▸ What you have to do
From the records below, transcribe exactly the lines that begin at the line with "TClosed (r : CloseReport)" and end at the line with "Inductive mgrErr := ErrManagerClosed", both included.

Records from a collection
+---+

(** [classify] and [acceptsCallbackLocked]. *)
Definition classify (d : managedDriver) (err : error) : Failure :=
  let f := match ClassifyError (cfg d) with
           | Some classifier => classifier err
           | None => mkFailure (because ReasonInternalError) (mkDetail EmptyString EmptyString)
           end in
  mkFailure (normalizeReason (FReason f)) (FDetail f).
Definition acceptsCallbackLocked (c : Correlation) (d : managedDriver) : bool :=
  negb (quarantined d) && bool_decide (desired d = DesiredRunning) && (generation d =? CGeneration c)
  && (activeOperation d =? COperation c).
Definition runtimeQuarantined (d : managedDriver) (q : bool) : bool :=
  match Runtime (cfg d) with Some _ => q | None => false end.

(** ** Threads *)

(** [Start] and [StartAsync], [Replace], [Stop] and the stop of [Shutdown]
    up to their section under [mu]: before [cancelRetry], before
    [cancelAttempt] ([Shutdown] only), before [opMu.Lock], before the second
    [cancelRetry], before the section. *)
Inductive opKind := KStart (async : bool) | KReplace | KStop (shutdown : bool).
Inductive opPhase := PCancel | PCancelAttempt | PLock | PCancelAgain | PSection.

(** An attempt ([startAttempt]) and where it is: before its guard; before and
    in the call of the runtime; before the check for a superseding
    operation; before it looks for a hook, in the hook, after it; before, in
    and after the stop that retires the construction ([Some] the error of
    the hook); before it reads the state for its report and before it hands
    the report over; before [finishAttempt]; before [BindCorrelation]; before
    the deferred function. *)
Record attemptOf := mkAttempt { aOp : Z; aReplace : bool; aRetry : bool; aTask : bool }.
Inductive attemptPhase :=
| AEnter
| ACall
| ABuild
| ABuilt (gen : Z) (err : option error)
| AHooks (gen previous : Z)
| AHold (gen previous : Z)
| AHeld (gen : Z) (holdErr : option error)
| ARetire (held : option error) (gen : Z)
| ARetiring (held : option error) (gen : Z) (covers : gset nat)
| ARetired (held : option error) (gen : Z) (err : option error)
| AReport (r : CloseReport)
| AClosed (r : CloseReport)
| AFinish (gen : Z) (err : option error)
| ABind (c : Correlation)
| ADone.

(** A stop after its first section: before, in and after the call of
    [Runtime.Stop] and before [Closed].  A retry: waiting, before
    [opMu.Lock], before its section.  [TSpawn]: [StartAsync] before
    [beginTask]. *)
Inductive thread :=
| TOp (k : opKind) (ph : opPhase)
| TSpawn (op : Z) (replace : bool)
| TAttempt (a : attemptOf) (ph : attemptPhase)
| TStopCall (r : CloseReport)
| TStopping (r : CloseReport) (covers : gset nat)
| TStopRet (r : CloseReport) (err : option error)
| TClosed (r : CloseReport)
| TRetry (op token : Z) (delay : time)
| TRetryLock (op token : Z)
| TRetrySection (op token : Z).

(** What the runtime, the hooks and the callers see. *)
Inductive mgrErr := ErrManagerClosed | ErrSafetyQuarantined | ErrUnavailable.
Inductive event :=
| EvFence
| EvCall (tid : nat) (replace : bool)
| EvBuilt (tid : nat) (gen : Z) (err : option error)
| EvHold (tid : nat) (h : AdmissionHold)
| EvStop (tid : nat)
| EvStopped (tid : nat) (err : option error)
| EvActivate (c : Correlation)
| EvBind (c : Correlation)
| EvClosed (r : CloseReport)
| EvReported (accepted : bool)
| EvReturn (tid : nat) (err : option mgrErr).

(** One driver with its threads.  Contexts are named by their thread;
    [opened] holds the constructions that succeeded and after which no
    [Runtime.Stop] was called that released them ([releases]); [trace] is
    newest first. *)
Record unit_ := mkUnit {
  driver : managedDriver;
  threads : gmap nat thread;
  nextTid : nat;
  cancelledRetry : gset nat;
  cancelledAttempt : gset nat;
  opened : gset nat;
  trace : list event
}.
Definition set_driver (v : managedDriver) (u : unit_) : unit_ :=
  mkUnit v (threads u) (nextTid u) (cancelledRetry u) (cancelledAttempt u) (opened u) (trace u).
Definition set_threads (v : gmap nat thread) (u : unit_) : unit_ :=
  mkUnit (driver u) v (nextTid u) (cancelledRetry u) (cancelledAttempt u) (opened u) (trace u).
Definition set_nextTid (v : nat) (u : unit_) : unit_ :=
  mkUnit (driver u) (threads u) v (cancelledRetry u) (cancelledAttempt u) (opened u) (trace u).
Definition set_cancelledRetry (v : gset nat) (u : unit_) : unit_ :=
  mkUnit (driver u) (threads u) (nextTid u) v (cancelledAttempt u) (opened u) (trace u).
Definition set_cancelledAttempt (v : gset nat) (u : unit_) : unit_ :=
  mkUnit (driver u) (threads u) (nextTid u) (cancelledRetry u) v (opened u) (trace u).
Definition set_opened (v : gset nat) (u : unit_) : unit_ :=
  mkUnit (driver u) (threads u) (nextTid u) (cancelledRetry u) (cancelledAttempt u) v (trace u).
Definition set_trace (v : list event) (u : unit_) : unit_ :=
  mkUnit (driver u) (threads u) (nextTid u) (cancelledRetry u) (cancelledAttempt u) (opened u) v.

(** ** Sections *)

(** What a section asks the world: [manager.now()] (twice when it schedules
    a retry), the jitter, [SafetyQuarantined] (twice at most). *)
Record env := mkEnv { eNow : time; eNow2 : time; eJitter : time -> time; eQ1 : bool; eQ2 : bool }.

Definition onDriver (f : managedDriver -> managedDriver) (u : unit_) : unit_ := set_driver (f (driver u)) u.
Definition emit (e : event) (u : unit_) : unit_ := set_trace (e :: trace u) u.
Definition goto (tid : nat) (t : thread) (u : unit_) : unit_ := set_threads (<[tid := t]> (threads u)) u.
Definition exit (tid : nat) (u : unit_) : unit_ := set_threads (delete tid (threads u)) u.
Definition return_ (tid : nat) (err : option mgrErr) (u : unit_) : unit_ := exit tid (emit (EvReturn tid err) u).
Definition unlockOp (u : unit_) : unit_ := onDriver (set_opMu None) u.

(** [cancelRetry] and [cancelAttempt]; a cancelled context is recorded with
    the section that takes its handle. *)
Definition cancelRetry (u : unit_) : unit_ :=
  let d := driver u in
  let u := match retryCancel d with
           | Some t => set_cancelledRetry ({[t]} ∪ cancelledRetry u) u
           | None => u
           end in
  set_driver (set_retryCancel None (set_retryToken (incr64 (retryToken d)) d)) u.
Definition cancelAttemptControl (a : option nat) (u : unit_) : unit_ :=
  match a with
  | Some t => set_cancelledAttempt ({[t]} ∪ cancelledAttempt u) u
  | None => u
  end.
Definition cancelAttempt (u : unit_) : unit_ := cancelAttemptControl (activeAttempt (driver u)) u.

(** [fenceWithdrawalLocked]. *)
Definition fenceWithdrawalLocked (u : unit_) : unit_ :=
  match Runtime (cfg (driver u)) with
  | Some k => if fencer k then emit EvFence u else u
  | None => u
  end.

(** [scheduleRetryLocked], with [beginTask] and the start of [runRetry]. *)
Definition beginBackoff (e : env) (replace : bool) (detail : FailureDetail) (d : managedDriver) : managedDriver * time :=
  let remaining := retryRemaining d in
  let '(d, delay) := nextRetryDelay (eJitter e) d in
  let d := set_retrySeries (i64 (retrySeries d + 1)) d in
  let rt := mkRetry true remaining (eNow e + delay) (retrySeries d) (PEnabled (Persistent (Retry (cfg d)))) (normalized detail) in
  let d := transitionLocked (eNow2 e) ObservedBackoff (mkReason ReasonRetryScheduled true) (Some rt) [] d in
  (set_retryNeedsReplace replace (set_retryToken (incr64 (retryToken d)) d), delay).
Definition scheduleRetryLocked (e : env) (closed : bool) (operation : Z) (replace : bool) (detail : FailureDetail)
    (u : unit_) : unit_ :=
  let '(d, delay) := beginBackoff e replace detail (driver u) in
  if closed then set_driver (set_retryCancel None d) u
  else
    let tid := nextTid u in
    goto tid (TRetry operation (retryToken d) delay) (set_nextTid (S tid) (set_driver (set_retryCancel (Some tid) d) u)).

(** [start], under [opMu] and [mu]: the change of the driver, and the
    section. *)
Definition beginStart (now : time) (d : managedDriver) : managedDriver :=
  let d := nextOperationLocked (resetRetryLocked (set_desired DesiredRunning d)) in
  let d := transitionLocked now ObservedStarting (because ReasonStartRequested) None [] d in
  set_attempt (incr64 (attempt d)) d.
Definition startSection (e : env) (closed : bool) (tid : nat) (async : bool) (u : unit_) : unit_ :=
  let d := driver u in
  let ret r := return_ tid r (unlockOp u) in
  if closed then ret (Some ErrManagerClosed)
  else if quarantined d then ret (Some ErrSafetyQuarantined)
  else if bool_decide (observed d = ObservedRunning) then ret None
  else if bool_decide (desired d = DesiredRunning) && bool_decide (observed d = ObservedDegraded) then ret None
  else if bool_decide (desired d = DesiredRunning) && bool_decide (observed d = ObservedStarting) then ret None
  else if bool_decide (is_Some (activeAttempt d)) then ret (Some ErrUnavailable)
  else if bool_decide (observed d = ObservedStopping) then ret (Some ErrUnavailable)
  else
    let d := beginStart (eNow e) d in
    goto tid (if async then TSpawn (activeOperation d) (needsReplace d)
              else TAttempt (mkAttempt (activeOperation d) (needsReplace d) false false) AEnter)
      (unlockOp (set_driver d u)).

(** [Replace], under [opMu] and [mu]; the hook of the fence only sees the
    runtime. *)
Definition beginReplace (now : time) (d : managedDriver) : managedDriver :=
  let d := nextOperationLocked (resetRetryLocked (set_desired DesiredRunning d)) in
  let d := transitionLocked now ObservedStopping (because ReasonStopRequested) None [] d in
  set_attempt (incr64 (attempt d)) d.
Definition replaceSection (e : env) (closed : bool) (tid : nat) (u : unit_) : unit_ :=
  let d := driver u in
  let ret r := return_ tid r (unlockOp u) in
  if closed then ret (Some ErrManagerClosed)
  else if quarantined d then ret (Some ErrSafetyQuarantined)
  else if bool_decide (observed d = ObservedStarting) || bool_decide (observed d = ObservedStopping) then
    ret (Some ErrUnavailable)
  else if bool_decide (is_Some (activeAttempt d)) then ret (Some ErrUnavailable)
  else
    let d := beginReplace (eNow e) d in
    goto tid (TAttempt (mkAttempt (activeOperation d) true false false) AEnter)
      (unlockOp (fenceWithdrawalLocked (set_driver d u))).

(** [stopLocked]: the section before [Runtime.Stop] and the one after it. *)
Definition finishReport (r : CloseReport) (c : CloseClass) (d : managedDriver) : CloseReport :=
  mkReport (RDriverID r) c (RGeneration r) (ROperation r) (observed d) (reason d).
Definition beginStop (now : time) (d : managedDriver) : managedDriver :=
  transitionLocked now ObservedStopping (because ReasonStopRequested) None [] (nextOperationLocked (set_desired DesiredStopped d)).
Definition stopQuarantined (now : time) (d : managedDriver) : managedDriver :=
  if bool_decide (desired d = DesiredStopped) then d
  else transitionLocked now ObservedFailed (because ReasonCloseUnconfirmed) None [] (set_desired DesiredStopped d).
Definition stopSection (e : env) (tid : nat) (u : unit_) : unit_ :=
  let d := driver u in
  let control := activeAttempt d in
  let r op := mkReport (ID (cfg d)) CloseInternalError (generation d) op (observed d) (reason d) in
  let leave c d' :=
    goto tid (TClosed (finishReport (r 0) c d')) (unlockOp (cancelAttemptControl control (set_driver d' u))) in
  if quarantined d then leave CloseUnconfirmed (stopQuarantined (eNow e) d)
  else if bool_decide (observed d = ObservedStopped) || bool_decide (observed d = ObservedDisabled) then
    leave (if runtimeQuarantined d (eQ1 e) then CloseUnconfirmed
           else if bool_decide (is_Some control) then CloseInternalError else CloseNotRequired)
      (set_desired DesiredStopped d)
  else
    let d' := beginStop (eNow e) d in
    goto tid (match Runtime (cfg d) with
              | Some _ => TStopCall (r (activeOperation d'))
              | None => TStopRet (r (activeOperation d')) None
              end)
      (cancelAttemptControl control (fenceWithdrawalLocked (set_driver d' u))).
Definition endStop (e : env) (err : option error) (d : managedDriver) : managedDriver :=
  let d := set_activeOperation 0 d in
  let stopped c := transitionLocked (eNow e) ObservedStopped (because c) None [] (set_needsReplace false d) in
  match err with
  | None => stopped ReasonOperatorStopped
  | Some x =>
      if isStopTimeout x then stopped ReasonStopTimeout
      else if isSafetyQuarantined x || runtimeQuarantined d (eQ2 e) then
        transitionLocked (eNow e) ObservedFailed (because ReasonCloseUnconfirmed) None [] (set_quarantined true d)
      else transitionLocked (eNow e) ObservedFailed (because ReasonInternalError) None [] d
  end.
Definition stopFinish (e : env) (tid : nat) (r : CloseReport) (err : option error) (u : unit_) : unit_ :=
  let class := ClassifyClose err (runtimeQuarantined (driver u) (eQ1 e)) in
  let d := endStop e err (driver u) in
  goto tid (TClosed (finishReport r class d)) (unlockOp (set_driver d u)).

+---+

▸ Result
| TClosed (r : CloseReport)
| TRetry (op token : Z) (delay : time)
| TRetryLock (op token : Z)
| TRetrySection (op token : Z).

(** What the runtime, the hooks and the callers see. *)
Inductive mgrErr := ErrManagerClosed | ErrSafetyQuarantined | ErrUnavailable.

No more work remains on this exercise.